The task: Below are entries; copy exactly the lines from the one with "revert out. induction ids as [| i ids IH]; intros out;" through the one with "List.length out = List.length", both included, and leave out the rest.

Data for the task:
--

(** When the text has an ATOM or HETATM line, the min and max on an axis
    are NaN as soon as one atom line's coordinate on that axis parses to
    NaN; when every atom line's coordinate on that axis is a finite
    number, they are finite, both are coordinates of atom lines, and every
    atom line's coordinate lies between them. *)
Theorem parsePDB_bounds_enclose (content : string) (ax : axis)
  (Hsome : existsb PDB.is_atom_line (PDB.split_lines content) = true) :
  let pts := map (PDBBounds.line_coords parseFloat)
                 (filter PDB.is_atom_line (PDB.split_lines content)) in
  let bd := PDBBounds.parsePDB_bounds fadd fdiv parseFloat content in
  (Exists (fun p => coord ax p = PDBBounds.JNaN) pts ->
   coord ax (PDBBounds.bmin bd) = PDBBounds.JNaN /\
   coord ax (PDBBounds.bmax bd) = PDBBounds.JNaN) /\
  ((forall p, In p pts -> exists q, coord ax p = PDBBounds.JFin q) ->
   exists lo hi,
     coord ax (PDBBounds.bmin bd) = PDBBounds.JFin lo /\
     coord ax (PDBBounds.bmax bd) = PDBBounds.JFin hi /\
     In (PDBBounds.JFin lo) (map (coord ax) pts) /\
     In (PDBBounds.JFin hi) (map (coord ax) pts) /\
     Forall (fun p => exists q, coord ax p = PDBBounds.JFin q /\ (lo <= q <= hi)%Q) pts).
Proof.
  cbn zeta. unfold PDBBounds.parsePDB_bounds.
  pose proof (filter_some _ _ Hsome) as Hne.
  destruct (filter PDB.is_atom_line (PDB.split_lines content)) as [| l0 rest]; [congruence |].
  clear Hne Hsome. cbn [map]. set (p0 := PDBBounds.line_coords parseFloat l0).
  set (pts := map (PDBBounds.line_coords parseFloat) rest).
  assert (Emin : coord ax (PDBBounds.bmin (PDBBounds.bounds_of fadd fdiv (p0 :: pts)))
                 = stat_min ax (fold_left (PDBBounds.stats_step fadd) (p0 :: pts)
                                          PDBBounds.stats_init))
    by (destruct ax; reflexivity).
  assert (Emax : coord ax (PDBBounds.bmax (PDBBounds.bounds_of fadd fdiv (p0 :: pts)))
                 = stat_max ax (fold_left (PDBBounds.stats_step fadd) (p0 :: pts)
                                          PDBBounds.stats_init))
    by (destruct ax; reflexivity).
  rewrite Emin, Emax, fold_stat_min, fold_stat_max.
  split.
  - intros Hnan. split; [apply fold_min_nan | apply fold_max_nan]; exact Hnan.
  - intros Hfin.
    destruct (Hfin p0 (or_introl eq_refl)) as [q0 E0].
    replace (fold_left (fun m p => PDBBounds.Math_min m (coord ax p)) (p0 :: pts)
               (stat_min ax PDBBounds.stats_init))
      with (fold_left (fun m p => PDBBounds.Math_min m (coord ax p)) pts (PDBBounds.JFin q0))
      by (cbn [fold_left]; rewrite E0; destruct ax; reflexivity).
    replace (fold_left (fun m p => PDBBounds.Math_max m (coord ax p)) (p0 :: pts)
               (stat_max ax PDBBounds.stats_init))
      with (fold_left (fun m p => PDBBounds.Math_max m (coord ax p)) pts (PDBBounds.JFin q0))
      by (cbn [fold_left]; rewrite E0; destruct ax; reflexivity).
    assert (Hfin' : forall p, In p pts -> exists q, coord ax p = PDBBounds.JFin q)
      by (intros p Hp; apply Hfin; right; exact Hp).
    destruct (fold_min_fin (coord ax) pts q0 Hfin') as [lo [El [Hl [Hl0 Hla]]]].
    destruct (fold_max_fin (coord ax) pts q0 Hfin') as [hi [Eh [Hh [Hh0 Hha]]]].
    exists lo, hi. rewrite El, Eh. split; [reflexivity |]. split; [reflexivity |].
    cbn [map]. split; [| split].
    + destruct Hl as [-> | Hl]; [left; exact E0 | right; exact Hl].
    + destruct Hh as [-> | Hh]; [left; exact E0 | right; exact Hh].
    + constructor; [exists q0; split; [exact E0 | split; assumption] |].
      rewrite Forall_forall in Hla, Hha |- *. intros p Hp.
      destruct (Hla p Hp) as [q [Eq Hq]]. destruct (Hha p Hp) as [q' [Eq' Hq']].
      rewrite Eq in Eq'. injection Eq' as <-.
      exists q. split; [exact Eq | split; assumption].
Qed.

End BoundsProofs.

(** ** One dispatch of the update kernel *)
Section DispatchCoverage.
Import AtomUpdate.

Lemma length_store (l : list vec4) (i : nat) (v : vec4) :
  List.length (store l i v) = List.length l.
Proof.
  revert i. induction l as [| w l IH]; intros i; destruct i; simpl; auto.
Qed.

Lemma nth_store (l : list vec4) (i j : nat) (v : vec4) :
  nth j (store l i v) vec4_zero
  = if Nat.eqb j i && Nat.ltb i (List.length l) then v else nth j l vec4_zero.
Proof.
  revert i j. induction l as [| w l IH]; intros i j.
  - destruct (Nat.eqb j i); destruct j; reflexivity.
  - destruct i as [| i], j as [| j]; simpl; try reflexivity.
    rewrite IH. reflexivity.
Qed.

Lemma length_run_invocations (inp out : list vec4) (ids : list N) :
  List.length (Dispatch.run_invocations inp out ids) = List.length out.
Proof.
  revert out. induction ids as [| i ids IH]; intros out; simpl; [reflexivity |].
  rewrite IH. unfold main. destruct (N.of_nat (List.length inp) <=? i)%N;
    [reflexivity | apply length_store].
Qed.

Lemma nth_run_invocations (inp out : list vec4) (ids : list N) (j : nat) :
  List.length out = List.length inp -> (j < List.length out)%nat ->
  nth j (Dispatch.run_invocations inp out ids) vec4_zero
  = if existsb (N.eqb (N.of_nat j)) ids then nth j inp vec4_zero else nth j out vec4_zero.
Proof.
  revert out. induction ids as [| i ids IH]; intros out Hlen Hj; [reflexivity |].
  cbn [Dispatch.run_invocations existsb].
  assert (Hlen' : List.length (snd (main inp out i)) = List.length inp).
  { unfold main. destruct (N.of_nat (List.length inp) <=? i)%N; simpl;
      [exact Hlen | rewrite length_store; exact Hlen]. }
  rewrite IH by lia.
  destruct (existsb (N.eqb (N.of_nat j)) ids) eqn:E; rewrite ?orb_true_r; [reflexivity |].
  rewrite orb_false_r. unfold main.
  destruct (N.eqb_spec (N.of_nat j) i) as [<- | Hne].
  - assert (Hlt : (N.of_nat (List.length inp) <=? N.of_nat j)%N = false)
      by (apply N.leb_gt; lia).
    rewrite Hlt. simpl. rewrite nth_store, Nat2N.id, Nat.eqb_refl.
    replace (Nat.ltb j (List.length out)) with true by (symmetry; apply Nat.ltb_lt; exact Hj).
    reflexivity.
  - destruct (N.of_nat (List.length inp) <=? i)%N; simpl; [reflexivity |].
    rewrite nth_store.
    replace (Nat.eqb j (N.to_nat i)) with false; [reflexivity |].
    symmetry. apply Nat.eqb_neq. intros ->. apply Hne. apply N2Nat.id.
Qed.

Lemma dispatch_ids_cover (n j : nat) :
  (j < n)%nat -> In (N.of_nat j) (Dispatch.dispatch_ids (Z.of_nat n)).
Proof.
  intros Hj. unfold Dispatch.dispatch_ids. apply in_map, in_seq.
  pose proof (Math_ceil_div_bounds (Z.of_nat n)).
  unfold ComputePass.numWorkgroups, ComputePass.workgroupSize. lia.
Qed.

(** One [dispatchWorkgroups(ceil(n / 64))] over the packed positions of n
    atoms and a zeroed output buffer of n vectors leaves the output equal
    to the input, in whatever order the invocations run: every atom is
    covered, and the invocations past the end write nothing. *)
Theorem dispatch_copies_every_atom (fround : Q -> Q) (atoms : list Atom) (ids : list N)
  (Hperm : Permutation ids (Dispatch.dispatch_ids (Z.of_nat (List.length atoms)))) :
  Dispatch.run_invocations (Dispatch.pack fround atoms)
    (repeat vec4_zero (List.length atoms)) ids
  = Dispatch.pack fround atoms.
Proof.
  assert (Hl : List.length (Dispatch.pack fround atoms) = List.length atoms)
    by (unfold Dispatch.pack; apply length_map).
  apply nth_ext with (d := vec4_zero) (d' := vec4_zero).
  - rewrite length_run_invocations, repeat_length. symmetry. exact Hl.
  - intros j Hj. rewrite length_run_invocations, repeat_length in Hj.
    rewrite nth_run_invocations by (rewrite repeat_length; lia).
    replace (existsb (N.eqb (N.of_nat j)) ids) with true; [reflexivity |].
    symmetry. apply existsb_exists. exists (N.of_nat j). split; [| apply N.eqb_refl].
    apply (Permutation_in _ (Permutation_sym Hperm)), dispatch_ids_cover, Hj.
Qed.

End DispatchCoverage.

(** ** Set-up order of GPUAtomRenderer *)
Section RendererOrder.
Import Renderer.

Definition setup_inv (evs : list event) (s : state) : Prop :=
  (gpuContext s = true -> exists a b, evs = a ++ ContextReady :: b) /\
  (outputBufferRef s = true ->
     exists a b c n, n <> 0%nat /\ evs = a ++ ContextReady :: b ++ BuffersEffect n :: c) /\
  (pipelineRef s = true ->
     exists a b c d n, n <> 0%nat /\
       evs = a ++ ContextReady :: b ++ BuffersEffect n :: c ++ PipelineBuilt :: d) /\
  (dispatched s <> 0%nat -> pipelineRef s = true).

Lemma snoc1 (evs a b : list event) (x e : event) :
  evs = a ++ x :: b -> evs ++ [e] = a ++ x :: (b ++ [e]).
Proof. intros ->. rewrite <- app_assoc. reflexivity. Qed.

Lemma snoc2 (evs a b c : list event) (x y e : event) :
  evs = a ++ x :: b ++ y :: c -> evs ++ [e] = a ++ x :: b ++ y :: (c ++ [e]).
Proof. intros ->. rewrite <- app_assoc. cbn [app]. rewrite <- app_assoc. reflexivity. Qed.

Lemma snoc3 (evs a b c d : list event) (x y w e : event) :
  evs = a ++ x :: b ++ y :: c ++ w :: d -> evs ++ [e] = a ++ x :: b ++ y :: c ++ w :: (d ++ [e]).
Proof.
  intros ->. rewrite <- app_assoc. cbn [app]. rewrite <- app_assoc. cbn [app].
  rewrite <- app_assoc. reflexivity.
Qed.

--

Solution below:
  revert out. induction ids as [| i ids IH]; intros out; simpl; [reflexivity |].
  rewrite IH. unfold main. destruct (N.of_nat (List.length inp) <=? i)%N;
    [reflexivity | apply length_store].
Qed.

Lemma nth_run_invocations (inp out : list vec4) (ids : list N) (j : nat) :
  List.length out = List.length inp -> (j < List.length out)%nat ->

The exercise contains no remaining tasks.